There is also what we can learn from his great manor house. The quality of its building cannot fail to impress still. The Oriel windows on the north side and the great hall with its fine ceiling that still stands with its original fireplace are exceptional. He clearly used the best local craftsmen. Other structures of this period in the area are also fine, including the Oriel windows in the Old Deanery in Wells, the Church Hall in Church St., Bradford on Avon, which has another fine original ceiling and South Wraxall Manor, three miles away. These could have provided inspiration and also are all evidence of the prosperity of the area. But there is nothing to touch his manor at Great Chalfield.

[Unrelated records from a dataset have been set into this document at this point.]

(** X8.  The order in which the obstacles are given does not matter:
    two lists that are permutations of each other fail construction with
    the same exception or both succeed, and the two indexes then answer
    every [obstacle_free] and every [collision_free] query alike. *)
Theorem obstacle_order_irrelevant (dim : Z) (obstacles obstacles' : list (list Q)) :
  Permutation obstacles obstacles' ->
  (forall e, ObstacleRtree.__init__ dim (Some obstacles) = Raise e <->
             ObstacleRtree.__init__ dim (Some obstacles') = Raise e) /\
  (forall s s',
     ObstacleRtree.__init__ dim (Some obstacles) = Ok s ->
     ObstacleRtree.__init__ dim (Some obstacles') = Ok s' ->
     (forall x, fst (ObstacleRtree.obstacle_free x s) =
                fst (ObstacleRtree.obstacle_free x s')) /\
     (forall h start end_ r,
        fst (ObstacleRtree.collision_free h start end_ r s) =
        fst (ObstacleRtree.collision_free h start end_ r s'))).
Proof.
  intros Hp. split.
  - intros e. destruct (Z.leb_spec dim 0) as [Hd|Hd].
    + unfold ObstacleRtree.__init__, rtree.set_dimension.
      replace (dim <=? 0)%Z with true by (symmetry; apply Z.leb_le; exact Hd).
      reflexivity.
    + rewrite !(ObstacleRtree_init_eq dim _ Hd).
      rewrite (existsb_perm (wrong_length dim) _ _ Hp).
      rewrite (existsb_perm (misordered dim) _ _ Hp).
      destruct (existsb (wrong_length dim) obstacles'); [reflexivity|].
      destruct (existsb (misordered dim) obstacles'); [reflexivity|].
      split; discriminate.
  - intros s s' Hs Hs'.
    destruct (ObstacleRtree_init_ok dim obstacles s Hs) as (_ & _ & ->).
    destruct (ObstacleRtree_init_ok dim obstacles' s' Hs') as (_ & _ & ->).
    assert (Hfree : forall x,
              fst (ObstacleRtree.obstacle_free x (index_of dim obstacles)) =
              fst (ObstacleRtree.obstacle_free x (index_of dim obstacles'))).
    { intros x. unfold ObstacleRtree.obstacle_free, rtree.count.
      cbn [fst index_of ObstacleRtree.obs rtree.properties rtree.entries].
      destruct (rtree.get_coordinate_pointers _ x) as [box|e]; [|reflexivity].
      cbn [bind]. unfold len.
      rewrite (filter_length_perm _ _ _ (Permutation_map (entry_of dim) Hp)).
      reflexivity. }
    split; [exact Hfree|].
    intros h start end_ r. rewrite !collision_free_eq.
    apply all_map_fst. exact Hfree.
Qed.

Lemma obstacle_order_irrelevant_witness :
  fst (ObstacleRtree.obstacle_free [5; 0]
         (index_of 2 [[2; 2; 4; 4]; [4; -1 # 1; 6; 1]])) =
  fst (ObstacleRtree.obstacle_free [5; 0]
         (index_of 2 [[4; -1 # 1; 6; 1]; [2; 2; 4; 4]])).
Proof.
  destruct (obstacle_order_irrelevant 2
              [[2; 2; 4; 4]; [4; -1 # 1; 6; 1]]
              [[4; -1 # 1; 6; 1]; [2; 2; 4; 4]]
              (perm_swap _ _ _)) as [_ H].
  destruct (H _ _ eq_refl eq_refl) as [H1 _]. exact (H1 [5; 0]).
Defined.

Lemma count_incl (idx idx' : rtree.Index) (x : list Q) :
  idx.(rtree.properties) = idx'.(rtree.properties) ->
  incl idx.(rtree.entries) idx'.(rtree.entries) ->
  rtree.count idx' x = Ok 0%Z -> rtree.count idx x = Ok 0%Z.
Proof.
  intros Hp Hincl. unfold rtree.count. rewrite Hp.
  destruct (rtree.get_coordinate_pointers _ x) as [box|e]; [|discriminate].
  cbn [bind]. intros H. injection H as H. f_equal.
  unfold len in *.
  assert (E : filter (rtree.intersects (fst box) (snd box)) (rtree.entries idx') = []).
  { apply length_zero_iff_nil. lia. }
  assert (E' : filter (rtree.intersects (fst box) (snd box)) (rtree.entries idx) = []).
  { apply filter_nil_iff. intros a Ha.
    apply (proj1 (filter_nil_iff _ _) E a). apply Hincl. exact Ha. }
  rewrite E'. reflexivity.
Qed.

Lemma obstacle_free_true (s : ObstacleRtree.t) (x : Point) :
  fst (ObstacleRtree.obstacle_free x s) = Ok true <->
  rtree.count s.(ObstacleRtree.obs) x = Ok 0%Z.
Proof.
  unfold ObstacleRtree.obstacle_free. cbn [fst].
  destruct (rtree.count (ObstacleRtree.obs s) x) as [c|e]; cbn [bind].
  - split; intros H; injection H as H.
    + apply Z.eqb_eq in H. congruence.
    + subst c. reflexivity.
  - split; discriminate.
Qed.
Lemma C2_witness :
  (valid_time (hm 18 10) /\ time_le (hm 17 45) (hm 18 10)
   /\ calculate_early_out_status module_globals sample_today
        (Some (hm 18 10)) = (0, "On Time/Overtime", 0))
  /\ (valid_globals overlapping_globals /\ valid_time (hm 16 50)
      /\ time_le (hm 16 50) (EVENING_HALF_DAY_TIME overlapping_globals)
      /\ calculate_early_out_status overlapping_globals sample_today
           (Some (hm 16 50)) = (1, "1 Hour Leave", 0)).
Proof.
  destruct (C2_classify_out_boundaries sample_today)
    as (_ & _ & _ & _ & Hlate & Hprio).
  split.
  - split; [valid_const|].
    split; [unfold time_le; cbn; lia|].
    apply Hlate; [valid_const | unfold time_le; cbn; lia].
  - split; [apply valid_overlapping_globals|].
    split; [valid_const|].
    split; [unfold time_le; cbn; lia|].
    apply Hprio;
      [ apply valid_overlapping_globals | valid_const
      | unfold time_lt; cbn; lia | unfold time_le; cbn; lia
      | unfold time_le; cbn; lia | unfold time_le; cbn; lia ].
Defined.

(** C6, as the code has it.  An out-time carrying seconds reaches the
    "Other Early Out" branch: 16:45:30 is after the 16:45 threshold and
    before the 16:46 window. *)
Lemma C6_other_early_out_reached :
  valid_time (mk_time 16 45 30 0)
  /\ calculate_early_out_status module_globals sample_today
       (Some (mk_time 16 45 30 0)) = (0, "Other Early Out", 0).
Proof. split; [valid_const | vm_compute; reflexivity]. Qed.

(** C6, amended.  [calculate_early_out_status] returns "Other Early Out"
    exactly for the out-times strictly between 16:45:00 and 16:46:00 or
    strictly between 17:44:00 and 17:45:00; for an out-time on a whole
    minute (seconds and microseconds zero), which is all the strict HH:MM
    parse produces, it never does. *)
Theorem C6_other_early_out_only_between_minutes (today : date) (t : time) :
  valid_time t ->
  (calculate_early_out_status module_globals today (Some t)
   = (0, "Other Early Out", 0)
   <-> (time_lt (hm 16 45) t /\ time_lt t (hm 16 46))
       \/ (time_lt (hm 17 44) t /\ time_lt t (hm 17 45)))
  /\ (second t = 0 -> microsecond t = 0 ->
      calculate_early_out_status module_globals today (Some t)
      <> (0, "Other Early Out", 0))
  /\ (forall s, strptime_HM s = Return t ->
      calculate_early_out_status module_globals today (Some t)
      <> (0, "Other Early Out", 0)).
Proof.
  intros Ht.
  rewrite early_out_status_us by (apply valid_module_globals || assumption).
  unfold classify_out_us, time_lt.
  cbn [module_globals SHIFT_END ONE_HOUR_LEAVE_START_TIME
       ONE_HOUR_LEAVE_END_TIME EVENING_HALF_DAY_TIME].
  us_constants.
  assert (Hiff :
    (if 63900000000 - time_us t <=? 0 then (0, "On Time/Overtime", 0)
     else if (60360000000 <=? time_us t) && (time_us t <=? 63840000000)
     then (1, "1 Hour Leave", 0)
     else if time_us t <=? 60300000000
     then (0, "Half Day Leave (Evening OUT)", 1)
     else (0, "Other Early Out", 0)) = (0, "Other Early Out", 0)
    <-> (60300000000 < time_us t /\ time_us t < 60360000000)
        \/ (63840000000 < time_us t /\ time_us t < 63900000000)).
  { destruct (Z.leb_spec (63900000000 - time_us t) 0);
      [split; [discriminate | lia]|].
    destruct (Z.leb_spec 60360000000 (time_us t));
      destruct (Z.leb_spec (time_us t) 63840000000); cbn [andb];
      try (split; [discriminate | lia]);
      destruct (Z.leb_spec (time_us t) 60300000000);
      try (split; [discriminate | lia]);
      split; intros _; (reflexivity || lia). }
  assert (Hwhole : second t = 0 -> microsecond t = 0 ->
                   ~ ((60300000000 < time_us t /\ time_us t < 60360000000)
                      \/ (63840000000 < time_us t
                          /\ time_us t < 63900000000))).
  { intros Hs Hus. destruct Ht as (Hh & Hm & _ & _).
    unfold time_us. rewrite Hs, Hus. lia. }
  split; [exact Hiff|]. split.
  - intros Hs Hus Hother. apply Hiff in Hother. now apply Hwhole.
  - intros s Hparse Hother. apply Hiff in Hother.
    destruct (strptime_HM_whole_minute s t Hparse) as (_ & Hs & Hus).
    now apply Hwhole.
Qed.

Lemma C6_witness :
  valid_time (mk_time 17 44 20 0)
  /\ calculate_early_out_status module_globals sample_today
       (Some (mk_time 17 44 20 0)) = (0, "Other Early Out", 0).
Proof.
  split; [valid_const|].
  apply (C6_other_early_out_only_between_minutes sample_today
           (mk_time 17 44 20 0)); [valid_const|].
  right. unfold time_lt; cbn; lia.
Defined.

(** C10. A cell such as "09:15:01" fails the strict HH:MM parse, so the
    time of day the permissive parser finds for it, seconds included, is
    what [to_time_safe] returns; and [calculate_late_status] gives every
    in-time strictly after 09:15:00 and outside [10:16, 13:30] at least one
    late unit, the ceiling of its distance from 09:15 in quarters of an
    hour: 09:15:01 is one unit late. *)
Theorem C10_sub_minute_lateness_rounds_up :
  (forall pd d t,
      pd "09:15:01" = Return (Timestamp d t) ->
      to_time_safe pd "09:15:01" = Return (Some t))
  /\ (forall today t,
        valid_time t -> time_lt (hm 9 15) t -> ~ in_morning_window t ->
        exists u,
          calculate_late_status module_globals today (Some t)
          = (u, (format_int u ++ " x 15 Min Late")%string, 0)
          /\ 1 <= u
          /\ 15 * minute_us * (u - 1)
             < time_us t - time_us (hm 9 15) <= 15 * minute_us * u)
  /\ (forall today,
        calculate_late_status module_globals today (Some (mk_time 9 15 1 0))
        = (1, "1 x 15 Min Late", 0)).
Proof.
  repeat split.
  - intros pd d t Hpd. unfold to_time_safe.
    change (strip "09:15:01") with "09:15:01".
    change (strptime_HM "09:15:01") with (@Raise time ValueError).
    cbn. now rewrite Hpd.
  - intros today t Ht Hlate Hwin.
    rewrite late_status_refines by assumption.
    unfold in_morning_window, time_le, time_lt, classify_in_spec in *.
    change (time_us (hm 10 16)) with 36960000000 in *.
    change (time_us (hm 13 30)) with 48600000000 in *.
    change (time_us (hm 9 15)) with 33300000000 in *.
    destruct ((36960000000 <=? time_us t) && (time_us t <=? 48600000000))
      eqn:E.
    + apply andb_true_iff in E. rewrite !Z.leb_le in E. tauto.
    + assert (E' : (time_us t - 33300000000 <=? 0) = false)
        by (apply Z.leb_gt; lia).
      rewrite E'. eexists; split; [reflexivity|].
      pose proof (ceil_div_spec (time_us t - 33300000000) (15 * minute_us)
                    eq_refl) as C.
      unfold minute_us in *. lia.
  - intros today. now rewrite late_status_refines by valid_const.
Qed.

Lemma C10_witness :
  to_time_safe pd_sample "09:15:01" = Return (Some (mk_time 9 15 1 0))
  /\ valid_time (mk_time 9 15 1 0)
  /\ exists u,
       calculate_late_status module_globals sample_today
         (Some (mk_time 9 15 1 0))
       = (u, (format_int u ++ " x 15 Min Late")%string, 0) /\ 1 <= u.
Proof.
  destruct C10_sub_minute_lateness_rounds_up as (Hparse & Hlate & _).
  split; [apply (Hparse pd_sample sample_today); reflexivity|].
  split; [valid_const|].
  destruct (Hlate sample_today (mk_time 9 15 1 0)) as (u & Hu & H1 & _);
    [ valid_const | unfold time_lt; cbn; lia
    | unfold in_morning_window, time_le; cbn; lia | ].
  exists u. split; assumption.
Defined.

(** ** Daily classification *)

(** C3. [get_day_classification] gives every row exactly one label of the
    ladder, chosen by the first rule that applies; a row with both half-day
    flags set is a full-day leave whatever its late units and early-out
    units are. *)
Theorem C3_day_classification_total_with_priority (row : CalculatedRow) :
  In (get_day_classification row) (ladder_labels row)
  /\ (is_morning_half_day row <> 0 -> is_evening_half_day row <> 0 ->
      get_day_classification row = "FULL Day Leave (Morn + Even Half)")
  /\ (is_morning_half_day row <> 0 -> is_evening_half_day row = 0 ->
      get_day_classification row = "Half Day Leave (Morning IN)")
  /\ (is_morning_half_day row = 0 -> is_evening_half_day row <> 0 ->
      get_day_classification row = "Half Day Leave (Evening OUT)")
  /\ (is_morning_half_day row = 0 -> is_evening_half_day row = 0 ->
      (early_out_units row = 1 ->
       get_day_classification row = "1 Hour Leave (Early OUT)")
      /\ (early_out_units row <> 1 -> late_units row > 0 ->
          get_day_classification row
          = (format_int (late_units row) ++ " x 15 Min Late")%string)
      /\ (early_out_units row <> 1 -> late_units row <= 0 ->
          (c_Time_In row = None \/ c_Time_Out row = None ->
           get_day_classification row = "Incomplete Record")
          /\ (c_Time_In row <> None -> c_Time_Out row <> None ->
              get_day_classification row = "On Time"))).
Proof.
  unfold get_day_classification, ladder_labels, truthy.
  destruct (Z.eqb_spec (is_morning_half_day row) 0) as [Hm|Hm];
    destruct (Z.eqb_spec (is_evening_half_day row) 0) as [He|He];
    cbn [negb andb].
  2-4: repeat split; intros; try tauto; cbn; tauto.
  destruct (Z.eqb_spec (early_out_units row) 1) as [Hu|Hu].
  { repeat split; intros; try tauto; cbn; tauto. }
  destruct (Z.gtb_spec (late_units row) 0) as [Hl|Hl].
  { repeat split; intros; try tauto; try lia; cbn; tauto. }
  destruct (c_Time_In row) as [tin|], (c_Time_Out row) as [tout|];
    cbn [is_none orb];
    repeat split; intros; try tauto; try lia; try congruence;
    try (cbn; tauto);
    match goal with
    | H : _ \/ _ |- _ => destruct H; congruence
    end.
Qed.

Lemma C3_witness :
  late_units flagged_row > 0 /\ early_out_units flagged_row = 1
  /\ get_day_classification flagged_row = "FULL Day Leave (Morn + Even Half)".
Proof.
  split; [reflexivity|]. split; [reflexivity|].
  apply (C3_day_classification_total_with_priority flagged_row);
    cbn; discriminate.
Defined.

(** ** Reports *)

Lemma fold_add_acc (l : list Z) (a : Z) :
  fold_left Z.add l a = a + fold_left Z.add l 0.
Proof.
  revert a. induction l as [|x l IH]; intros a; cbn; [lia|].
  rewrite (IH (a + x)), (IH x). lia.
Qed.

Lemma col_sum_cons {A} (f : A -> Z) (x : A) (l : list A) :
  col_sum f (x :: l) = f x + col_sum f l.
Proof. unfold col_sum; cbn. now rewrite fold_add_acc. Qed.

Lemma col_sum_add {A} (f g : A -> Z) (l : list A) :
  col_sum f l + col_sum g l = col_sum (fun r => f r + g r) l.
Proof.
  induction l as [|x l IH]; [reflexivity|].
  rewrite !col_sum_cons, <- IH. lia.
Qed.
(** * Embryo Player v3: the deterministic musical scheduler

    A shallow embedding of the sequencer core of [src/js/embryo-player.js]
    (class [EmbrioPlayer]): quantizer, recorder, tempo manager, scheduler
    tick, trigger dispatcher and transport control.

    Modelling conventions.
    - JavaScript numbers that carry times, tempi and strengths are exact
      rationals ([Q]); numeric results are compared with [==].  Rounding
      error, [NaN] and [Infinity] are outside the model, so statements that
      divide by the tempo assume it is positive (the program keeps it in
      [[60, 200]]).  The tap tempo is the exception: its two divisions are
      binary64 divisions, because their rounding decides the tempo.
    - The player object is one flat record, updated by explicit state
      passing.  [audioContext.currentTime] is an argument [now] of every
      method that reads it.
    - [setTimeout] and [setInterval] are entries of two tables kept in the
      state, together with a millisecond clock; a pending timeout may run
      once the clock has reached its due time.
    - DOM updates and terminal/console logging have no counterpart.  The
      body of [playPad] belongs to the Web Audio layer: the model records
      each call in [playLog]. *)

From Stdlib Require Import QArith Qround Qminmax Qabs Qpower Lqa Lia ZArith.
From stdpp Require Import gmap strings list pretty.

Open Scope Q_scope.

(** ** JavaScript number primitives over exact rationals *)

Module JS.

(** [a < b] as a boolean test. *)
Definition ltb (a b : Q) : bool := negb (Qle_bool b a).

(** [a >= b] as a boolean test. *)
Definition geb (a b : Q) : bool := Qle_bool b a.
(* ================================================================== *)
(** * The route [/api/search] *)
(* ================================================================== *)

(** The JSON body of the request, a key being there or not. *)
Record search_request : Type := {
  req_query : option string;
  req_max_results : option Z;
  req_year_range : option (Z * Z)
}.

(** What the route answers: [format_response] with status 200, or
    [jsonify({'error': ...})] with 400 or 500. *)
Inductive response : Type :=
| Success (papers : list paper) (from_cache : bool) (timestamp : string)
| BadRequest (error : string)
| ServerError (error : exn).

(** What the call meets outside the program. *)
Record search_world : Type := {
  db_readable : bool;
  db_writable : bool;
  db_clock : Z;
  browser : session;
  timestamp_now : string
}.

(** [if cached_results:] *)
Definition truthy (cached : option (list paper)) : bool :=
  match cached with
  | Some (_ :: _) => true
  | _ => false
  end.

Definition search_papers (fuel : nat) (w : search_world) (db : store)
  (req : search_request) : option (response * store * list event) :=
  let query := match req_query req with Some q => q | None => "" end in
  let max_results := match req_max_results req with Some n => n | None => 50 end in
  if String.eqb query "" then Some (BadRequest "Query is required", db, [])
  else
    let (cached, evs1) :=
      get_cached_search (db_readable w) (db_clock w) db query max_results 24 in
    if truthy cached then
      Some (Success (match cached with Some l => l | None => [] end) true
                    (timestamp_now w), db, evs1)
    else
      match scrape_papers md5_hexdigest fuel (browser w) query max_results
                          (req_year_range req) with
      | (OutOfFuel, _) => None
      | (Raised e, evs2) => Some (ServerError e, db, evs1 ++ evs2)
      | (Returned found, evs2) =>
          let (db', evs3) :=
            cache_search_results (db_writable w) (db_clock w) db query
                                 max_results found in
          Some (Success found false (timestamp_now w), db', evs1 ++ evs2 ++ evs3)
      end.

End Store.

Arguments Build_cache_row {json}.
Arguments cache_id {json}.
Arguments query_hash {json}.
Arguments cached_query {json}.
Arguments cached_max_results {json}.
Arguments cached_results {json}.
Arguments cache_created_at {json}.
Arguments Build_store {json}.
Arguments search_cache {json}.
Arguments search_cache_seq {json}.
Arguments papers {json}.
Arguments still_valid {json}.
Arguments get_cached_search md5_hexdigest {json}.
Arguments cache_search_results md5_hexdigest {json}.
Arguments save_paper {json}.
Arguments select_paper {json}.
Arguments search_papers md5_hexdigest {json}.

(* ================================================================== *)
(** * Vocabulary of the properties *)
(* ================================================================== *)

Section Vocabulary.

Variable md5_hexdigest : string -> string.

(** The papers a list of blocks extracts to, in order. *)
Definition extracted (result_elements : list result_element) : list paper :=
  flat_map (fun e => match _extract_paper_data md5_hexdigest e with
                     | Some p => [p]
                     | None => []
                     end) result_elements.

(** The papers the first [n] pages extract to, in order. *)
Definition harvest (pages : nat -> page) (n : nat) : list paper :=
  flat_map (fun i => extracted (gs_ri (pages i))) (seq 0 n).

(** Of [waited] pages waited for, the pages whose blocks the loop reads:
    all of them, but for the last one when it shows a challenge (the loop
    is left before [find_elements]). *)
Definition pages_read (pages : nat -> page) (waited : nat) : nat :=
  match waited with
  | O => O
  | S n => if _detect_captcha (page_markers (pages n)) then n else S n
  end.

(** A page with at least one block that extracts. *)
Definition productive (pg : page) : bool :=
  existsb (fun e => match _extract_paper_data md5_hexdigest e with
                    | Some _ => true
                    | None => false
                    end) (gs_ri pg).

(** [reaches pages max_results n papers tr]: the [while] loop comes to
    the test of its [n]-th pass holding [papers], having done [tr]. *)
Inductive reaches (pages : nat -> page) (max_results : Z)
  : nat -> list paper -> list event -> Prop :=
| reaches_first : reaches pages max_results 0 [] []
| reaches_next : forall n papers tr papers' evs,
    reaches pages max_results n papers tr ->
    len papers < max_results ->
    visit_page md5_hexdigest max_results n (pages n) papers = (Continue papers', evs) ->
    reaches pages max_results (S n) papers' (tr ++ evs).

End Vocabulary.

(** A row of [papers] that holds paper [p], written at [written_at]: each
    column bound in the INSERT carries the field of its name, [abstract]
    is NULL (a scraped paper has no such key), [metadata] is the JSON text
    of the empty dictionary, and [created_at] takes its default. *)
Definition row_holds (r : paper_row) (p : paper) (written_at : Z) : Prop :=
  row_id r = id p /\ row_title r = title p /\ row_authors r = authors p /\
  row_year r = year p /\ row_snippet r = snippet p /\ row_url r = url p /\
  row_pdf_url r = pdf_url p /\ row_citations r = citations p /\
  row_abstract r = None /\ row_metadata r = "{}" /\
  row_created_at r = written_at.

(** The pauses of a trace other than the random delay, in order. *)
Definition pauses (tr : list event) : list Z :=
  flat_map (fun e => match e with Sleep z => [z] | _ => [] end) tr.

(** The places where a trace polls the detection check, in order. *)
Definition polls (tr : list event) : list (option nat) :=
  flat_map (fun e => match e with DetectCaptcha w => [w] | _ => [] end) tr.

(** The result pages a trace waits for, in order. *)
Definition waits (tr : list event) : list nat :=
  flat_map (fun e => match e with WaitResults n => [n] | _ => [] end) tr.

(** A stretch of trace with no pause, no poll and no wait for results. *)
Definition quiet (evs : list event) : Prop :=
  pauses evs = [] /\ polls evs = [] /\ waits evs = [].

(** What a trace does once the query is submitted. *)
Fixpoint after_submit (tr : list event) : list event :=
  match tr with
  | [] => []
  | Submit :: rest => rest
  | _ :: rest => after_submit rest
  end.

(** The first segment of a detail line the year loop breaks at. *)
Definition first_year_segment (authors_text : string) : option string :=
  find (fun part => year_like (filter_chars isdigit part))
       (str_split " - " authors_text).

(* ------------------------------------------------------------------ *)
(** ** Worked inputs *)
(* ------------------------------------------------------------------ *)

(** A stand-in digest for the worked examples; none depends on its values
    beyond equal titles having equal digests. *)
Definition toy_digest (s : string) : string := fmt ["md5("; s; ")"].

Definition no_markers : markers :=
  {| g_recaptcha := false; recaptcha_iframe := false; unusual_traffic := false |}.

Definition widget_marker : markers :=
  {| g_recaptcha := true; recaptcha_iframe := false; unusual_traffic := false |}.

(** A complete block. *)
Definition block (title_text detail : string) : result_element :=
  {| gs_rt_a := Some {| anchor_text := title_text;
                        anchor_href := Some "https://example.org/paper" |};
     gs_a := Some detail;
     gs_rs := Some "We study the problem ...";
     cited_by := Some "Cited by 12";
     gs_or_ggsm_a := Some {| anchor_text := "[PDF] example.org";
                             anchor_href := Some "https://example.org/paper.pdf" |};
     clock := "2024-05-01T10:00:00" |}.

The north facade today is not greatly changed from Tropenell's day
In these and in other ways he was announcing that he was confident of his being in the ranks of the gentry. It was a case of the right man, in the right place and, most fortunately, his great project came at the right time in the history of vernacular domestic architecture.
Tropenell's family motto was painted on the original roof timbers of the Great Hall and is still visible there today.
'Le jong tyra belement' (The yoke pulls well'). His badge - a double yoke.
His inspired design is full of humorous touches too, including the monkey on the roof of the priest’s apartment, and that extraordinary painting in the dining room. It is surely a caricature he allowed to stand as a good joke, if it was put there in his lifetime. He must have known it was a caricature of a man of parts, confident of his record and lord of all he surveyed. That is how he looks still. It is a great sadness that the paintings commissioned by Tropenell on the walls of his chapel in All Saints’ Parish Church, Great Chalfield have been almost completely destroyed.